Escucha este artículo
Audio generado con IA de Google
0:00
/
0:00
Franklin D. Roosevelt, al postular a Al Smith para la candidatura demócrata en 1924, popularizó la expresión “el alegre guerrero de la batalla política”. La expresión le quedaba aún mejor al propio Roosevelt, cuyo temperamento inspiraba un gran aire de optimismo. Roosevelt es quizás el mejor ejemplo del animal político que amina a los electores con la idea de que vienen mejores días.
Acá, su contemporáneo, López Pumarejo, transmitía igual entusiasmo. Típico de su personalidad el estribillo que utilizaba en muchos de sus discursos, como el que pronunció al final de su gobierno: “cuántas caras liberales, en este alegre atardecer de mi gobierno”. En su panegírico fúnebre, Lleras se refirió a “las batallas que él libró con alegría, con agilidad, con arrollador impulso vital, sin amarga secreción de jugos rencorosos…”.
Medio siglo más tarde, otro político de la misma estirpe de los alegres guerreros, el presidente Reagan, en su discurso de despedida se refería a la “ciudad esplendorosa en la colina”, que resumía su visión de su país. Dijo: “he hablado de una ciudad esplendorosa toda mi vida política…en mi mente era alta, orgullosa, erigida sobre rocas más fuertes que los océanos, bañada por los vientos, bendecida y atiborrada de gentes de todo tipo viviendo el paz y armonía, una ciudad de puertos libres que zumban con comercio y creatividad”.
Los tres apostaban en su capacidad de inspirar a su electorado con las posibilidades sonrientes del futuro. Pero no es, ni mucho menos, la única fórmula posible. Quizás no todos los tiempos se presten para palabras inspiradoras. Quizás no todos puedan tener el temperamento de guerreros alegres.
El presidente Trump ha hecho su carrera con un discurso oscuro de resentimiento y temor. Su fórmula política, como la de Nixon antes de él, parece basada en la fórmula descrita por el ensayista H.L. Mencken, quien escribió que “la meta de la política pragmática es mantener a la población alarmada, amenazándola con una serie interminable de fantasmas, todos imaginarios”.
¿En qué lugar de este amplio espectro caerá nuestro actual presidente? Tiene la costumbre de llamar fascistas a sus contradictores, esclavistas a los empresarios y empresarios a los narcotraficantes. Sus discursos hacen alusión a las amenazas neonazis, al carácter genocida del capitalismo y a la próxima extinción de la humanidad, precedida de la hambruna, la sequía, la violencia y la migración masiva. Por todos lados ve golpes de estado, conspiraciones y conflagraciones.

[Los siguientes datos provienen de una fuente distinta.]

Lemma released_twice id h : released id (released id h) = released id h.
Proof.
  unfold released at 1. destruct (released id h !! id) as [n|] eqn:E; [|done]. destruct (0 <? n) eqn:Ep; [|done]. exfalso.
  unfold released in E. destruct (h !! id) as [m|] eqn:Eh; [|by rewrite Eh in E]. destruct (0 <? m) eqn:Em; [by rewrite lookup_delete_eq in E|].
  rewrite Eh in E. congruence.
Qed.

Lemma release_budget_ok keys id ks s s' n realized held : separate ks -> (forall k, k ∈ keys -> k ∈ ks) -> books ks (view_of s) realized held ->
  RELEASE_BUDGET_SCRIPT keys id s = (s', Ok n) -> books ks (view_of s') realized (released_in keys id held).
Proof.
  intros Hs Hin Hb Hr. unfold RELEASE_BUDGET_SCRIPT in Hr. lua_open.
  match goal with Hc : s_each _ _ _ = _ |- _ => rename Hc into He end. revert s held Hb He.
  induction keys as [|k keys IH]; intros s held Hb He; cbn [s_each] in He.
  { lua_open. intros k Hk. unfold released_in. rewrite bool_decide_eq_false_2 by apply not_elem_of_nil. by apply Hb. }
  apply s_bind_ok in He as (s1 & x1 & H1 & He). assert (Hk : k ∈ ks) by apply Hin, list_elem_of_here.
  apply (release_scope_ok k id s s1 _ _ _ (separate_keys _ _ Hs Hk) (Hb _ Hk)) in H1 as (Hst & Ho & _).
  pose proof (IH ltac:(intros k' Hk'; apply Hin; by right) s1 _ (books_update ks _ _ _ realized held _ Hs Hk Hb Hst Ho) He) as Hb'.
  intros k' Hk'. specialize (Hb' k' Hk'). unfold released_in, set_held in *.
  destruct (bool_decide (k' = k)) eqn:E.
  - apply bool_decide_eq_true in E as ->. rewrite (bool_decide_eq_true_2 (k ∈ k :: keys)) by apply list_elem_of_here.
    destruct (bool_decide (k ∈ keys)); [by rewrite released_twice in Hb'|done].
  - apply bool_decide_eq_false in E. replace (bool_decide (k' ∈ k :: keys)) with (bool_decide (k' ∈ keys)); [done|].
    apply bool_decide_ext. rewrite elem_of_cons. naive_solver.
Qed.

(** ** Costs recorded meanwhile *)
Definition set_realized (k : str * str * str) (r : Z) (realized : str * str * str -> Z) : str * str * str -> Z :=
  fun k' => if bool_decide (k' = k) then r else realized k'.

(** A key a cost is recorded under: the ledger of a scope, or no key of one. *)
Definition cost_key (ks : list (str * str * str)) (key : str) : Prop :=
  (exists k, k ∈ ks /\ key = k.1.1) \/ key ∉ concat (map triple_keys ks).

Lemma books_outside ks key v v' realized held : key ∉ concat (map triple_keys ks) -> only [key] v v' -> books ks v realized held ->
  books ks v' realized held.
Proof.
  intros Hn Ho Hb k Hk. eapply scope_state_only; [exact Ho| |by apply Hb]. intros x Hx ->%list_elem_of_singleton. apply Hn.
  by apply (in_scopes ks k).
Qed.

Lemma incr_books ks key f n s s' x realized held : separate ks -> lit f <> lit "reserved_micros" -> cost_key ks key ->
  books ks (view_of s) realized held -> HINCRBY key (lit f) n s = (s', Ok x) -> exists realized', books ks (view_of s') realized' held.
Proof.
  intros Hs Hf [(k & Hk & ->)|Hn] Hb Hc; apply incr_ok in Hc as (h & old & Hh & _ & Hv); rewrite Hv;
    [|exists realized; eapply books_outside; [exact Hn|apply only_set|exact Hb]].
  destruct (Hb k Hk) as [(l & Hl & Hre & Hrs) He Ha Hp]. rewrite Hl in Hh. injection Hh as <-.
  destruct k as [[ledger expiry] amounts]. destruct (triple_distinct _ _ _ (separate_keys _ _ Hs Hk)) as (Hle & Hla & Hea).
  cbn [fst snd] in *. set (k := (ledger, expiry, amounts)) in *. set (l' := <[lit f := HInt (old + n)]> l).
  assert (Hr : exists r, num_field l' "realized_micros" = Some r).
  { unfold l', num_field. destruct (decide (lit f = lit "realized_micros")) as [<-|Hne]; [rewrite lookup_insert_eq; by eexists|].
    rewrite lookup_insert_ne by done. by eexists. }
  destruct Hr as [r Hr]. exists (set_realized k r realized). intros k' Hk'. unfold set_realized.
  destruct (bool_decide (k' = k)) eqn:E.
  - apply bool_decide_eq_true in E as ->. constructor; [| | |exact Hp]; unfold k, v_set; cbn [fst snd v_data].
    + rewrite lookup_insert_eq. exists l'. split_and!; [done|exact Hr|]. unfold l'. by rewrite num_field_insert_ne.
    + by rewrite lookup_insert_ne.
    + by rewrite lookup_insert_ne.
  - apply bool_decide_eq_false in E. eapply scope_state_only; [apply only_set| |by apply Hb].
    intros x' Hx' ->%list_elem_of_singleton. eapply (separate_apart ks k' k); [done..|exact Hx'|apply list_elem_of_here].
Qed.

Lemma books_data ks v v' realized held : v_data v' = v_data v -> books ks v realized held -> books ks v' realized held.
Proof. intros Hd Hb k Hk. destruct (Hb k Hk) as [Hl He Ha Hp]. constructor; by rewrite ?Hd. Qed.

Ltac cost_step Hs Hk Hb Hr :=
  let s1 := fresh "s" in let x1 := fresh "x" in let H1 := fresh "Hc" in let Hb' := fresh "Hb" in
  apply s_bind_ok in Hr as (s1 & x1 & H1 & Hr);
  unshelve epose proof (incr_books _ _ _ _ _ _ _ _ _ Hs _ Hk Hb H1) as [? Hb']; [lit_ne|]; clear Hb; rename Hb' into Hb.

Lemma record_key_ok ks a i key s s' u realized held : separate ks -> cost_key ks key -> books ks (view_of s) realized held ->
  record_cost_key a i key s = (s', Ok u) -> exists realized', books ks (view_of s') realized' held.
Proof.
  intros Hs Hk Hb Hr. unfold record_cost_key in Hr. do 7 cost_step Hs Hk Hb Hr. destruct u.
  destruct i as [|[|i]]; [| |lua_open; by eexists]; (apply expire_data_ok in Hr as [Hd _]; [|by vm_compute]);
    eexists; (eapply books_data; [exact Hd|exact Hb]).
Qed.

Lemma record_each_ok ks a l s s' u realized held : separate ks -> Forall (fun p : nat * str => cost_key ks p.2) l ->
  books ks (view_of s) realized held -> s_each (fun '(i, key) => record_cost_key a (i mod 3) key) l s = (s', Ok u) ->
  exists realized', books ks (view_of s') realized' held.
Proof.
  intros Hs Hl. revert s realized. induction Hl as [|[i key] l Hk _ IH]; intros s realized Hb He; cbn [s_each] in He; [lua_open; by eexists|].
  apply s_bind_ok in He as (s1 & x1 & H1 & He). destruct (record_key_ok ks a _ key s s1 _ _ _ Hs Hk Hb H1) as [r1 Hb1].
  by apply (IH s1 r1).
Qed.

Lemma record_ok ks seen id a keys s s' n realized held : separate ks -> seen ∉ concat (map triple_keys ks) ->
  Forall (cost_key ks) keys -> books ks (view_of s) realized held -> RECORD_COST_SCRIPT seen id a keys s = (s', Ok n) ->
  exists realized', books ks (view_of s') realized' held.
Proof.
  intros Hs Hseen Hkeys Hb Hr. unfold RECORD_COST_SCRIPT in Hr. apply s_bind_ok in Hr as (s1 & added & H1 & Hr).
  apply (writes_ok _ _ _ (sadd_law _ _)) in H1 as (z & Hz & -> & Hv).
  assert (Hb1 : books ks (view_of s1) realized held) by (rewrite Hv; eapply books_outside; [exact Hseen|apply only_set|exact Hb]).
  destruct (negb (negb (bool_decide (id ∈ z)))); [lua_open; by eexists|]. apply s_bind_ok in Hr as (s2 & x2 & H2 & Hr).
  assert (Hpairs : Forall (fun p : nat * str => cost_key ks p.2) (imap pair keys)).
  { apply Forall_forall. intros [i key] Hin. apply elem_of_lookup_imap in Hin as (j & key' & [= -> ->] & Hj).
    rewrite Forall_forall in Hkeys. apply Hkeys. by apply list_elem_of_lookup_2 in Hj. }
  destruct (record_each_ok ks a _ s1 s2 _ _ _ Hs Hpairs Hb1 H2) as [r2 Hb2].
  apply s_bind_ok in Hr as (s3 & [] & H3 & Hr). apply expire_data_ok in H3 as [Hd _]; [|by vm_compute]. lua_open.
  exists r2. eapply books_data; [exact Hd|exact Hb2].
Qed.
End Scopes.

(** ** Runs of the fleet *)
Section Runs.
Context {Srv : Type} `{RedisLaws Srv}.
Implicit Types s : Srv.
Context (ks : list (str * str * str)) (ttl_ms : Z).

(** What the replicas do to the budgets [ks]: reserve, release, record costs;
    and time passes, no key of theirs lapsing. *)
Inductive budget_step : Srv -> Srv -> Prop :=
| step_reserve id amount args s s' n : NoDup (map scope_triple args) -> (forall a, a ∈ args -> scope_triple a ∈ ks) ->
    RESERVE_BUDGET_SCRIPT id amount args ttl_ms s = (s', Ok n) -> budget_step s s'
| step_release_budget keys id s s' n : (forall k, k ∈ keys -> k ∈ ks) -> RELEASE_BUDGET_SCRIPT keys id s = (s', Ok n) -> budget_step s s'
| step_cost seen id a keys s s' n : seen ∉ concat (map triple_keys ks) -> Forall (cost_key ks) keys ->
    RECORD_COST_SCRIPT seen id a keys s = (s', Ok n) -> budget_step s s'
| step_clock s s' : passes s s' ->
    (forall k, k ∈ concat (map triple_keys ks) -> lapsed (view_of s) (now_ms (view_of s')) k = false) -> budget_step s s'.

Lemma books_step s s' realized held : 0 < ttl_ms -> separate ks -> books ks (view_of s) realized held -> budget_step s s' ->
  exists realized' held', books ks (view_of s') realized' held'.
Proof.
  intros Httl Hs Hb Hst. destruct Hst as [id amount args s s' n Hnd Hin Hr|keys id s s' n Hin Hr|seen id a keys s s' n Hseen Hk Hr|s s' (clock & _ & Hv) Hl].
  - apply (reserve_ok id amount args ttl_ms ks s s' n _ _ Httl Hs Hnd Hin Hb) in Hr as (held' & _ & Hc).
    destruct Hc as [(_ & _ & Hb')|[(_ & _ & _ & Hb')|(_ & _ & Hb')]]; by do 2 eexists.
  - apply (release_budget_ok keys id ks s s' n _ _ Hs Hin Hb) in Hr. by do 2 eexists.
  - apply (record_ok ks seen id a keys s s' n _ _ Hs Hseen Hk Hb) in Hr as [r Hr]. by do 2 eexists.
  - exists realized, held. intros k Hk. rewrite Hv in Hl |- *. specialize (Hb k Hk).
    assert (Hsame : forall x, x ∈ triple_keys k -> v_data (v_elapse (view_of s) clock) !! x = v_data (view_of s) !! x).
    { intros x Hx. rewrite elapse_lookup. specialize (Hl x (in_scopes ks k x Hk Hx)). unfold now_ms in Hl. cbn [v_clock v_elapse] in Hl.
      by rewrite Hl. }
    destruct Hb as [Hb1 Hb2 Hb3 Hb4]. constructor; [| | |done]; rewrite Hsame; try done; unfold triple_keys.
    + apply list_elem_of_here.
    + by apply list_elem_of_further, list_elem_of_here.
    + by do 2 apply list_elem_of_further; apply list_elem_of_here.
Qed.

Lemma books_run s s' : 0 < ttl_ms -> separate ks -> rtc budget_step s s' -> (exists realized held, books ks (view_of s) realized held) ->
  exists realized held, books ks (view_of s') realized held.
Proof. intros Httl Hs. induction 1 as [s|s s1 s' Hst _ IH]; [done|]. intros (r & h & Hb). apply IH. by eapply books_step. Qed.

Si las fuerzas de izquierda esperaron encontrar en él el tono inspirador de Enrique V, antes de la batalla del día de San Crispín, se han encontrado en nuestro sombrío mandatario con un personaje más parecido al del célebre soliloquio de Ricardo III de Shakespeare. En los Estados Unidos, la retórica oscura de Trump ha generado una metamorfosis terrible en el partido republicano, que no da muestras de llegar a su término, para desgracia propia y del sistema democrático de ese país. Por ahora, ha acabado con el partido republicano tradicional, para reemplazarlo con unas fuerzas reaccionarias y extremistas. Ojalá que acá las expresiones febriles del presidente no le hagan el mismo daño a la izquierda, que merece que su vocero sea menos lúgubre y más tranquilo, ni al país, que requiere políticas eficaces para resolver problemas concretos, en lugar de la retórica tétrica que tiene hoy en sobredosis.